I view data analysis as summarization: use the machine to work with large quantities of data that would otherwise be hard to deal with by hand. I am also curious about what would the data suggest, and open to suggestions. Automated model selection can be used to list a few hypotheses that stick out of the crowd: I was not using model selection to select anything, but merely to be able to quantify how much a hypothesis sticks out from the morass of the null.
The response from several social scientists has been rather unappreciative along the following lines: "Where is your hypothesis? What you're doing isn't science! You're doing DATA MINING
Of course, I'm doing data mining, and I'm proud of it. Because data mining is summarization, it's journalism, it's surveying, it's mapping. That where one gets ideas from and impressions. Of course what data mining found isn't "true". The models underlying data mining are most definitely not "true". But a mean is informative even if the distribution isn't symmetric.
The "scientific" approach corresponds to picking The One and Only Holy Hypothesis. Then you collect the data. Then you fit the model and verify whether it works or not. Then you write a paper. The good thing about the "scientific" approach is that you don't have to think, and that you need very little common sense. But real science is curiosity and pursuit of improved understanding of the world, not mindlessly following algorithms that can be taught even to imbeciles.

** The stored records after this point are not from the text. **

(** C10, amended.  The dispatcher [_make_request] takes the base URL and
    the timeout per call, with the defaults [http://localhost:8080/api/v1]
    and 30 seconds.  No public function takes a timeout: a call that passes
    the keyword raises [TypeError] with nothing sent, and every request that
    a public call issues carries the timeout 30. *)
Theorem timeout_is_fixed_for_public_calls (w : world) :
  (forall (method endpoint : string) log,
     snd (_make_request [VStr method; VStr endpoint] [] w log) =
       log ++ [ {| req_method := VStr method;
                   req_url := DEFAULT_BASE_URL +:+ endpoint;
                   req_json := VNone; req_params := VNone;
                   req_headers := json_headers;
                   req_timeout := VInt 30 |} ]) /\
  (forall (method endpoint base_url : string) (timeout : value) log,
     snd (_make_request [VStr method; VStr endpoint]
            [("base_url", VStr base_url); ("timeout", timeout)] w log) =
       log ++ [ {| req_method := VStr method;
                   req_url := base_url +:+ endpoint;
                   req_json := VNone; req_params := VNone;
                   req_headers := json_headers;
                   req_timeout := timeout |} ]) /\
  (forall (f : api) args kwargs,
     "timeout" ∈ kwargs.*1 ->
     run (call f args kwargs) w = (Raise TypeError, [])) /\
  (forall (f : api) args kwargs,
     Forall (fun rq => req_timeout rq = VInt 30)
            (snd (run (call f args kwargs) w))).
Proof.
  split; [|split; [|split]].
  - intros method endpoint log.
    by rewrite (make_request_spec _ _
                  (make_request_env (VStr method) (VStr endpoint)
                     (VStr DEFAULT_BASE_URL) VNone VNone (VInt 30)))
      by (reflexivity).
  - intros method endpoint base_url timeout log.
    by rewrite (make_request_spec _ _
                  (make_request_env (VStr method) (VStr endpoint)
                     (VStr base_url) VNone VNone timeout))
      by (reflexivity).
  - intros f args kwargs Hin.
    destruct (call_def f) as [body ->].
    apply (def_unexpected _ _ _ _ "timeout"); [exact Hin|].
    apply timeout_not_a_parameter.
  - intros f args kwargs.
    unfold run.
    destruct (call_log f args kwargs w []) as [->|(rq & -> & Hrq)].
    + constructor.
    + by repeat constructor.
Qed.

Lemma timeout_is_fixed_for_public_calls_witness :
  run (call Get_all_results [] [("timeout", VInt 5)]) faulty_world =
    (Raise TypeError, []).
Proof.
  apply (timeout_is_fixed_for_public_calls faulty_world).
  by_compute.
Defined.

(** ** Query functions: one call, one round trip *)

Lemma query_call_spec (f : api) args kwargs env w log :
  query f = true ->
  bind_arguments (signature_of f) args kwargs = Some env ->
  call f args kwargs w log =
    (answer (server w log (query_request f w env)),
     log ++ [query_request f w env]).
Proof.
  intros Hf Hbind.
  destruct f; try discriminate Hf; cbn [signature_of] in Hbind;
    cbn [call query_request lookup_path lookup_key];
    unfold get_result_by_id, get_all_results, get_passed_results,
      get_result_by_lot_id, get_high_risk_results, get_failed_results,
      get_results_by_defect_type, def;
    rewrite Hbind.
  - apply (lookup_body_spec "/quality/results/").
  - apply (paginated_body_spec Get_all_results).
  - apply (paginated_body_spec Get_passed_results).
  - apply (lookup_body_spec "/quality/results/lot/").
  - apply high_risk_body_spec.
  - apply (paginated_body_spec Get_failed_results).
  - apply (lookup_body_spec "/quality/results/defect/").
Qed.

(** X1. A query function whose call binds sends exactly one request and,
    when the server answers it with a 2xx status and a JSON body, returns
    that decoded body as it is, whatever its shape. *)
Theorem query_returns_decoded_body
    (f : api) args kwargs (env : gmap string value) (w : world)
    (r : response) (body : value) :
  query f = true ->
  bind_arguments (signature_of f) args kwargs = Some env ->
  server w [] (query_request f w env) = Responded r ->
  200 <= status_code r <= 299 ->
  json_body r = Some body ->
  run (call f args kwargs) w = (Return body, [query_request f w env]).
Proof.
  intros Hf Hbind Hresp Hstatus Hbody. unfold run.
  rewrite (query_call_spec f _ _ env w [] Hf Hbind), Hresp.
  unfold answer, dispatch. apply is_success_2xx in Hstatus.
  by rewrite Hstatus, Hbody.
Qed.

Lemma query_returns_decoded_body_witness :
  run (call Get_result_by_id [VInt 1] []) one_result_world =
    (Return result1,
     [query_request Get_result_by_id one_result_world (<["result_id" := VInt 1]> ∅)]).
Proof.
  apply (query_returns_decoded_body Get_result_by_id [VInt 1] []
           (<["result_id" := VInt 1]> ∅) one_result_world
           (Response 200 EmptyString (Some result1)) result1).
  - reflexivity.
  - reflexivity.
  - reflexivity.
  - simpl. lia.
  - reflexivity.
Defined.

(** X2. A query function does not handle the errors of [httpx]: a response
    with a status outside 200..299 (a 404 as much as a 500) comes out as the
    status error that carries that response, and a connection or timeout
    failure comes out as that request error; in both cases after the one
    request. *)
Theorem query_propagates_httpx_errors
    (f : api) args kwargs (env : gmap string value) (w : world) :
  query f = true ->
  bind_arguments (signature_of f) args kwargs = Some env ->
  (forall r : response,
     server w [] (query_request f w env) = Responded r ->
     ~ (200 <= status_code r <= 299) ->
     run (call f args kwargs) w =
       (Raise (HTTPStatusError r), [query_request f w env])) /\
  (forall k : fault,
     server w [] (query_request f w env) = Failed k ->
     run (call f args kwargs) w =
       (Raise (RequestError k), [query_request f w env])).
Proof.
  intros Hf Hbind. unfold run.
  rewrite (query_call_spec f _ _ env w [] Hf Hbind).
  split.
  - intros r Hresp Hstatus. rewrite Hresp. unfold answer, dispatch.
    destruct (is_success r) eqn:Hok; [|done].
    by apply is_success_2xx in Hok.
  - intros k Hfail. by rewrite Hfail.
Qed.

Lemma query_propagates_httpx_errors_witness :
  run (call Get_results_by_defect_type [VStr "electrical_fail"] []) empty_world =
    (Raise (HTTPStatusError (Response 404 EmptyString None)),
     [query_request Get_results_by_defect_type empty_world
        (<["defect_type" := VStr "electrical_fail"]> ∅)]).
Proof.
  apply (query_propagates_httpx_errors Get_results_by_defect_type
           [VStr "electrical_fail"] []
           (<["defect_type" := VStr "electrical_fail"]> ∅) empty_world).
  - reflexivity.
  - reflexivity.
  - reflexivity.
  - simpl. lia.
Defined.

(** X3. When the server answers a query with a 2xx status and a body that
    is not JSON, the decoding error of [response.json()] comes out of the
    query function; it is not an [httpx] error. *)
Theorem query_undecodable_body
    (f : api) args kwargs (env : gmap string value) (w : world) (r : response) :
  query f = true ->
  bind_arguments (signature_of f) args kwargs = Some env ->
  server w [] (query_request f w env) = Responded r ->
  200 <= status_code r <= 299 ->
  json_body r = None ->
  run (call f args kwargs) w =
    (Raise JSONDecodeError, [query_request f w env]) /\
  is_HTTPError JSONDecodeError = false.
Proof.
  intros Hf Hbind Hresp Hstatus Hbody. split; [|done]. unfold run.
  rewrite (query_call_spec f _ _ env w [] Hf Hbind), Hresp.
  unfold answer, dispatch. apply is_success_2xx in Hstatus.
  by rewrite Hstatus, Hbody.
Qed.

Lemma query_undecodable_body_witness :
  run (call Get_all_results [] [])
      (World (fun _ _ => Responded (Response 204 EmptyString None))
             iso_clock no_repr) =
    (Raise JSONDecodeError,
     [query_request Get_all_results
        (World (fun _ _ => Responded (Response 204 EmptyString None))
               iso_clock no_repr)
        (<["size" := VNone]> (<["page" := VNone]> ∅))]) /\
  is_HTTPError JSONDecodeError = false.
Proof.
  apply (query_undecodable_body Get_all_results [] []
           (<["size" := VNone]> (<["page" := VNone]> ∅))
           (World (fun _ _ => Responded (Response 204 EmptyString None))
                  iso_clock no_repr)
           (Response 204 EmptyString None)).
  - reflexivity.
  - reflexivity.
  - reflexivity.
  - simpl. lia.
  - reflexivity.
Defined.

(** ** Lookups by key *)











(** X6. A lookup takes exactly one argument: called without any, or with
    two or more positional arguments, it raises [TypeError] and sends
    nothing. *)
Theorem lookup_takes_one_argument (f : api) (args : list value) (w : world) :
  lookup f = true ->
  length args <> 1%nat ->
  run (call f args []) w = (Raise TypeError, []).
Proof.
  intros Hf Hlen. destruct args as [|a [|b rest]].
  - destruct f; try discriminate Hf; reflexivity.
  - done.
  - destruct (call_def f) as [body ->]. apply def_too_many.
    destruct f; try discriminate Hf; simpl; lia.
Qed.

Lemma lookup_takes_one_argument_witness :
  run (call Get_result_by_lot_id [] []) one_result_world = (Raise TypeError, []).
Proof.
  apply (lookup_takes_one_argument Get_result_by_lot_id [] one_result_world).
  - reflexivity.
  - simpl. lia.
Defined.

(** ** What a public call sends *)

(** Whatever holds of the request of every query function holds of every
    request that a public call sends, and there is at most one. *)
Lemma public_requests (P : request -> Prop) :
  (forall f w env, query f = true -> P (query_request f w env)) ->
  forall (f : api) args kwargs w log,
    exists extra : list request,
      snd (call f args kwargs w log) = log ++ extra /\
      Forall P extra /\ (length extra <= 1)%nat.
Proof.
  intros HP f args kwargs w log.
  destruct (query f) eqn:Hq.
  - destruct (bind_arguments (signature_of f) args kwargs) as [env|] eqn:Hbind.
    + rewrite (query_call_spec f _ _ env w log Hq Hbind).
      exists [query_request f w env]. split; [done|].
      split; [|simpl; lia]. constructor; [by apply HP|constructor].
    + destruct (call_def f) as [body ->]. unfold def. rewrite Hbind.
      exists []. split; [by rewrite app_nil_r|]. split; [constructor|simpl; lia].
  - destruct f; try discriminate Hq; cbn [call];
      unfold get_quality_summary, get_quality_statistics, safe_get_result, def;
      (destruct (bind_arguments _ _ _) as [env|];
       [|exists []; split; [by rewrite app_nil_r|];
         split; [constructor|simpl; lia]]).
    + rewrite get_quality_summary_body_raises.
      exists []. split; [by rewrite app_nil_r|]. split; [constructor|simpl; lia].
    + rewrite get_quality_statistics_body_outcome, get_all_results_spec.
      exists [all_results_request].
      split; [by destruct (answer _)|]. split; [|simpl; lia].
      constructor; [|constructor].
      change all_results_request with (query_request Get_all_results w ∅).
      by apply HP.
    + rewrite safe_get_result_body_raises.
      exists []. split; [by rewrite app_nil_r|]. split; [constructor|simpl; lia].
Qed.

Let me analyze where the problem lies. There is data D. And there are multiple models M. In confirmatory data analysis (CDA) high prior probabilities are assigned to a single model and its negative (null): so it is very easy to establish which of the two is better. In exploratory data analysis (EDA) and data mining the prior over models is relatively flat. Yes, there are models underlying EDA too: if you rotate your scatter plot in three dimensions to get a good view of the phenomenon, your parameters are the rotations and you're doing kernel density estimation with your eyes. When you see a fit, you stop and save the snapshot. The problem is that no model in particular sticks out, so it's hard to establish the best one. Yes, it's hard to establish what "truth" is. "Truth" is the domain of religion. "Model", "data" and "evidence" are the domain of science.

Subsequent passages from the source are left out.